Below are entries; copy exactly the lines from the one with "(predict sample_config" through the one with "(** X17: when", both included, and leave out the rest.
*** Opening of Data supplied ***
Lemma predict_array_response_witness :
  (predict sample_config
     (always (Ok (json_response (PyList [PyFloat f152_5]) "[152.5]")))
     (Ok (PyDict sample_body))).2
  = succeeded (PyList [PyFloat f152_5]).
Proof.
  apply (proj1 (predict_array_response sample_config
                  (always (Ok (json_response (PyList [PyFloat f152_5])
                                 "[152.5]")))
                  (PyDict sample_body) sample_frame
                  (json_response (PyList [PyFloat f152_5]) "[152.5]")
                  [PyFloat f152_5]
                  ltac:(by vm_compute) ltac:(by vm_compute)
                  eq_refl eq_refl eq_refl)).
  intros [[=]|[]%elem_of_nil]%elem_of_cons.
Defined.

(** X17: when the service answers 200 with a JSON object whose
    [predictions] field holds anything but a non-empty array or a
    non-empty string, [/predict] answers 400. *)
Theorem predict_predictions_without_first
    (Config : config.Config) (requests_post : post_request → result Response)
    (data : value) (df : DataFrame) (resp : Response)
    (r : list (string * value)) (p : value) :
  validate_input_data data = Ok (true, "") →
  build_dataframe_from_request data = Ok df →
  requests_post (scoring_request Config df) = Ok resp →
  status_code resp = 200 →
  json resp = Ok (PyDict r) →
  dict_get r "predictions" = Some p →
  has_first p = false →
  ∃ msg, (predict Config requests_post (Ok data)).2
         = error_response ("An error occurred: " +:+ msg) 400.
Proof.
  intros Hv Hb Hp Hc Hj Hr Hf.
  rewrite (predict_accepted _ _ _ _ Hv Hb),
    (score_model_success _ _ _ _ Hp Hc), Hj.
  unfold interpret, contains, getitem, mbind, result_bind. cbn [snd].
  rewrite Hr, bool_decide_eq_true_2 by eauto.
  destruct (getitem_int_without_first p Hf) as (e & -> & He).
  rewrite handled_status, He. by eexists.
Qed.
*** Close of Data supplied ***
* _Solution to this exercise_:
  (predict sample_config
     (always (Ok (json_response (PyList [PyFloat f152_5]) "[152.5]")))
     (Ok (PyDict sample_body))).2
  = succeeded (PyList [PyFloat f152_5]).
Proof.
  apply (proj1 (predict_array_response sample_config
                  (always (Ok (json_response (PyList [PyFloat f152_5])
                                 "[152.5]")))
                  (PyDict sample_body) sample_frame
                  (json_response (PyList [PyFloat f152_5]) "[152.5]")
                  [PyFloat f152_5]
                  ltac:(by vm_compute) ltac:(by vm_compute)
                  eq_refl eq_refl eq_refl)).
  intros [[=]|[]%elem_of_nil]%elem_of_cons.
Defined.

(** X17: when the service answers 200 with a JSON object whose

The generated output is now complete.